Şiiler Saddam Hüseyin'i hiç sevmezlerdi. Memleketi Tikrit'te oldum olası Şiiler hakkında kötü şeyler anlatılırdı. Şiilerin vatan haini oldukları, mezheplerinden dolayı kendilerini memleketlerinden çok İran'a bağlı saydıkları söylenirdi. Şiiler, Saddam Hüseyin 1980'de ülkesini İran ile 8 yıl sürecek savaşın içine attığında Saddam rejimine ayaklanmış, 1991'deki Kuveyt işgalinin bozguna dönüşmesinden sonra da ABD'den aldıkları destekle isyan çıkarmışlardı.

Saddam Hüseyin intikam hırsıyla orduyu güneydeki Şii kentlerinin üzerine sürdüğünde ABD Başkanı George Bush müdahale etmemişti. Irak diktatörü on binlerce Şii'yi öldürtmüş, Şiilere hayatı zehir etmişti. Zulüm 2003 yılında ABD ikinci kez Irak'a saldırana kadar sürmüştü.

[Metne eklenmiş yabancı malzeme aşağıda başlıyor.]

(** X8. [SetErrorHandler] and [NewHTTPRouterHandle] can be called in either
    order: a handle built before the error handler was set serves a request
    as the handle built after it does. *)
Theorem SetErrorHandler_after_handle `{Platform}
    (name : string) (cs : list Call) resName actName (h : Handler)
    (eh : ErrorHandler) (w0 w1 w1' : World) (handle handle' : Handle) (r : Request) :
  calls cs (New name) = Returned tt w0 →
  NewHTTPRouterHandle resName actName h w0 = Returned handle w1 →
  NewHTTPRouterHandle resName actName h (state_of (SetErrorHandler eh w0))
  = Returned handle' w1' →
  handle (state_of (SetErrorHandler eh w0)) r = handle' w1' r.
Proof.
  intros Hcs Hb Hb'.
  destruct (reachable _ _ _ Hcs) as (_ & Hh & _).
  pose proof (handle_built _ _ _ _ _ _ Hb') as [-> _].
  rewrite (handle_chain _ _ _ _ _ _ _ (registered cs) r Hb); [|done..].
  rewrite (handle_chain _ _ _ _ _ _ _ (registered cs) r Hb'); done.
Qed.

Lemma SetErrorHandler_after_witness :
  Sample.handleOf Sample.failing Sample.tagged
    (state_of (SetErrorHandler TerseErrorHandler Sample.tagged)) Sample.noBody
  = Sample.handleOf Sample.failing
      (state_of (SetErrorHandler TerseErrorHandler Sample.tagged))
      (state_of (SetErrorHandler TerseErrorHandler Sample.tagged)) Sample.noBody.
Proof.
  apply (SetErrorHandler_after_handle (H := Sample.platform) "api"
           [CallUse (IsMiddleware (Sample.tag "a"));
            CallUse (IsMiddleware (Sample.tag "b"))]
           "res" "act" Sample.failing TerseErrorHandler
           Sample.tagged Sample.tagged
           (state_of (SetErrorHandler TerseErrorHandler Sample.tagged))).
  - reflexivity.
  - reflexivity.
  - reflexivity.
Defined.

(** X9. In any configured application, [Use] with a middleware [m]
    returns, leaves the error handler alone, and puts [m] next to the
    terminal handler: a handle built afterwards composes the middleware
    registered before, then [m], then the error-handling wrapper. *)
Theorem Use_adds_innermost `{Platform}
    (name : string) (cs : list Call) (m : Middleware) (h : Handler) (w : World) :
  calls cs (New name) = Returned tt w →
  ∃ (w' : World) (middleware : Func),
    Use (IsMiddleware m) w = Returned tt w' ∧
    App.ErrorHandler (app w') = App.ErrorHandler (app w) ∧
    composed h w' = Ok middleware ∧
    ∀ a : Application,
      middleware a = nest (registered cs) (m (errorHandled h a)).
Proof.
  intros Hcs. destruct (reachable _ _ _ Hcs) as (Hf & Hh & _).
  destruct (Use (IsMiddleware m) w) as [[] w'| |] eqn:HU.
  - pose proof HU as HU'.
    apply Use_returns in HU' as (m' & [= <-] & Happ & He & _).
    destruct (append_holds _ _ _ _ _ _ Hf Hh Happ) as [_ Hh'].
    exists w', (nestF (registered cs ++ [m]) (errorHandled h)).
    repeat split; try done.
    + unfold composed. by apply wrap_holds.
    + intros a. rewrite nestF_apply. unfold nest. by rewrite foldr_app.
  - unfold Use in HU. simpl in HU. by destruct (append _ _ _).
  - unfold Use in HU. simpl in HU. by destruct (append _ _ _).
Qed.

Lemma Use_adds_innermost_witness :
  ∃ (w' : World) (middleware : Func),
    Use (H := Sample.platform) (IsMiddleware Sample.deny) Sample.tagged
    = Returned tt w' ∧
    App.ErrorHandler (app w') = App.ErrorHandler (app Sample.tagged) ∧
    composed Sample.ok w' = Ok middleware ∧
    ∀ a : Application,
      middleware a
      = nest (registered [CallUse (IsMiddleware (Sample.tag "a"));
                          CallUse (IsMiddleware (Sample.tag "b"))])
             (Sample.deny (errorHandled Sample.ok a)).
Proof.
  apply (Use_adds_innermost (H := Sample.platform) "api"
           [CallUse (IsMiddleware (Sample.tag "a"));
            CallUse (IsMiddleware (Sample.tag "b"))]
           Sample.deny Sample.ok Sample.tagged).
  reflexivity.
Defined.

(** ** More on the chain *)

(** X10. When the middleware registered first never calls the handler it
    is given, no middleware registered after it and no terminal handler
    runs, with or without a payload error: the request is what that
    middleware makes of it, followed by the response check. *)
Theorem outermost_short_circuit `{Platform}
    (name : string) (cs : list Call) (m0 : Middleware) (rest : list Middleware)
    (k : Handler) resName actName (h : Handler)
    (w0 w1 : World) (handle : Handle) (r : Request) :
  calls cs (New name) = Returned tt w0 →
  registered cs = m0 :: rest →
  (∀ next, m0 next = k) →
  NewHTTPRouterHandle resName actName h w0 = Returned handle w1 →
  handle w0 r
  = defer Ctx.cancel (k ;;; ensureResponse (app w0))
      (contextFor resName actName w0 r).
Proof.
  intros Hcs Hreg Hk Hb.
  destruct (reachable _ _ _ Hcs) as (_ & Hh & _).
  rewrite (handle_chain _ _ _ _ _ _ _ _ r Hb Hh Hh).
  rewrite Hreg. simpl. by rewrite Hk.
Qed.

Lemma outermost_short_circuit_witness :
  Sample.handleOf Sample.ok Sample.guarded Sample.guarded Sample.badBody
  = defer Ctx.cancel
      (ret (Some (Errorf "denied")) ;;; ensureResponse (app Sample.guarded))
      (contextFor (H := Sample.platform) "res" "act" Sample.guarded Sample.badBody).
Proof.
  apply (outermost_short_circuit (H := Sample.platform) "api"
           [CallUse (IsMiddleware Sample.deny)] Sample.deny []
           (ret (Some (Errorf "denied"))) "res" "act" Sample.ok
           Sample.guarded Sample.guarded).
  - reflexivity.
  - reflexivity.
  - reflexivity.
  - reflexivity.
Defined.

(** X11. An error handler that returns without writing is called a second
    time. With no middleware registered and a handler that fails with
    [e]: the error handler gets [e]; if the response-written flag is still
    false afterwards, it is called again, with "unhandled request". *)
Theorem silent_ErrorHandler_called_twice `{Platform}
    (name : string) (cs : list Call) resName actName (h : Handler)
    (w0 w1 : World) (handle : Handle) (r : Request)
    (e : error) (c1 c2 : Context) :
  calls cs (New name) = Returned tt w0 →
  registered cs = [] →
  NewHTTPRouterHandle resName actName h w0 = Returned handle w1 →
  (loadBody r).2 = None →
  h (contextFor resName actName w0 r) = Returned (Some e) c1 →
  App.ErrorHandler (app w0) c1 e = Returned tt c2 →
  ResponseWritten c2 = false →
  handle w0 r
  = defer Ctx.cancel
      (fun ctx => App.ErrorHandler (app w0) ctx (Errorf "unhandled request")) c2.
Proof.
  intros Hcs Hreg Hb Hl Hh He Hw.
  destruct (reachable _ _ _ Hcs) as (_ & Hholds & _).
  rewrite (handle_chain _ _ _ _ _ _ _ _ r Hb Hholds Hholds).
  rewrite Hreg, Hl. simpl.
  unfold defer, bind, errorHandled, bind, ensureResponse, ret.
  by rewrite Hh, He, Hw.
Qed.

Lemma silent_ErrorHandler_witness :
  let ctx := contextFor (H := Sample.platform) "res" "act" Sample.muted Sample.noBody in
  Sample.handleOf Sample.failing Sample.muted Sample.muted Sample.noBody
  = defer Ctx.cancel
      (fun ctx => App.ErrorHandler (app Sample.muted) ctx (Errorf "unhandled request"))
      ctx.
Proof.
  apply (silent_ErrorHandler_called_twice (H := Sample.platform) "api"
           [CallSetErrorHandler Sample.mute] "res" "act" Sample.failing
           Sample.muted Sample.muted _ Sample.noBody (Errorf "boom")
           (contextFor (H := Sample.platform) "res" "act" Sample.muted Sample.noBody)).
  - reflexivity.
  - reflexivity.
  - reflexivity.
  - reflexivity.
  - reflexivity.
  - reflexivity.
  - reflexivity.
Defined.

Section calm.
Context `{Platform}.

Lemma nest_calm (ms : list Middleware) (inner : Handler) :
  Forall middlewareCalm ms → handlerCalm inner → handlerCalm (nest ms inner).
Proof.
  intros Hms Hin. induction Hms as [|m ms Hm Hms IH]; simpl; [done|].
  by apply Hm.
Qed.

Lemma errorHandled_calm (h : Handler) (a : Application) :
  handlerCalm h → errorHandlerCalm (App.ErrorHandler a) →
  handlerCalm (errorHandled h a).
Proof.
  intros Hh He c. unfold errorHandled, bind, ret.
  specialize (Hh c). destruct (h c) as [[err|] c'| |]; try done.
  specialize (He c' err). by destruct (App.ErrorHandler a c' err).
Qed.

Lemma invalidPayload_calm (err : error) : handlerCalm (invalidPayload err).
Proof.
  intros c. destruct (invalidPayload_writes err c) as (c' & -> & _). done.
Qed.
End calm.

(** X12. The handle adds no panic of its own: in a configured application
    the loops over the chain stay within bounds and call no nil func, at
    build time and at request time, so building a handle returns, and a
    request panics only if the handler, a registered middleware or the
    error handler does. *)
Theorem handle_panics_only_from_user_code `{Platform}
    (name : string) (cs : list Call) resName actName (h : Handler)
    (w0 : World) (r : Request) :
  calls cs (New name) = Returned tt w0 →
  handlerCalm h →
  Forall middlewareCalm (registered cs) →
  errorHandlerCalm (App.ErrorHandler (app w0)) →
  ∃ handle,
    NewHTTPRouterHandle resName actName h w0 = Returned handle w0 ∧
    panics (handle w0 r) = false.
Proof.
  intros Hcs Hh Hms He.
  destruct (reachable _ _ _ Hcs) as (_ & Hholds & _).
  destruct (NewHTTPRouterHandle resName actName h w0) as [handle w1|v w1|] eqn:Hb.
  - pose proof (handle_built _ _ _ _ _ _ Hb) as [-> _].
    exists handle. split; [done|].
    rewrite (handle_chain _ _ _ _ _ _ _ _ r Hb Hholds Hholds).
    assert (Hin : handlerCalm (match (loadBody r).2 with
                               | Some err => invalidPayload err
                               | None => errorHandled h (app w0)
                               end)).
    { destruct (loadBody r).2;
        [apply invalidPayload_calm|by apply errorHandled_calm]. }
    pose proof (nest_calm _ _ Hms Hin (contextFor resName actName w0 r)) as Hn.
    unfold defer, bind, ensureResponse.
    destruct (nest _ _ _) as [e c| |]; try done.
    destruct (ResponseWritten c); [done|].
    specialize (He c (Errorf "unhandled request")).
    by destruct (App.ErrorHandler (app w0) c _).
  - unfold NewHTTPRouterHandle, composed in Hb.
    by rewrite (wrap_holds _ _ _ _ Hholds) in Hb.
  - unfold NewHTTPRouterHandle, composed in Hb.
    by rewrite (wrap_holds _ _ _ _ Hholds) in Hb.
Qed.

2006 yılında Şii Nuri el-Maliki Başbakanlık görevini devraldıktan sonra ezilme sırası Sünnilere gelmiş ve Şiilerin baskısından kaçan Sünniler El Kaide ve IŞİD gibi örgütlere sığınmışlardı. Terör milisi IŞİD kısa zamanda güçlenmiş ve 2014'te Musul'u direnişle karşılaşmadan ele geçirmişti.

Karanlık gelecek

Halk seferberlik birlikleri kuran Şiiler şimdi Irak ordusuyla birlikte Musul'u IŞİD'den kurtarmak için savaşıyorlar. Ancak Irak devletinin birliğine katkıda bulunmak kadar Sünni nüfusun çoğunlukta olduğu bu bölgede daha fazla nüfuz sahibi olmayı da amaçlıyorlar.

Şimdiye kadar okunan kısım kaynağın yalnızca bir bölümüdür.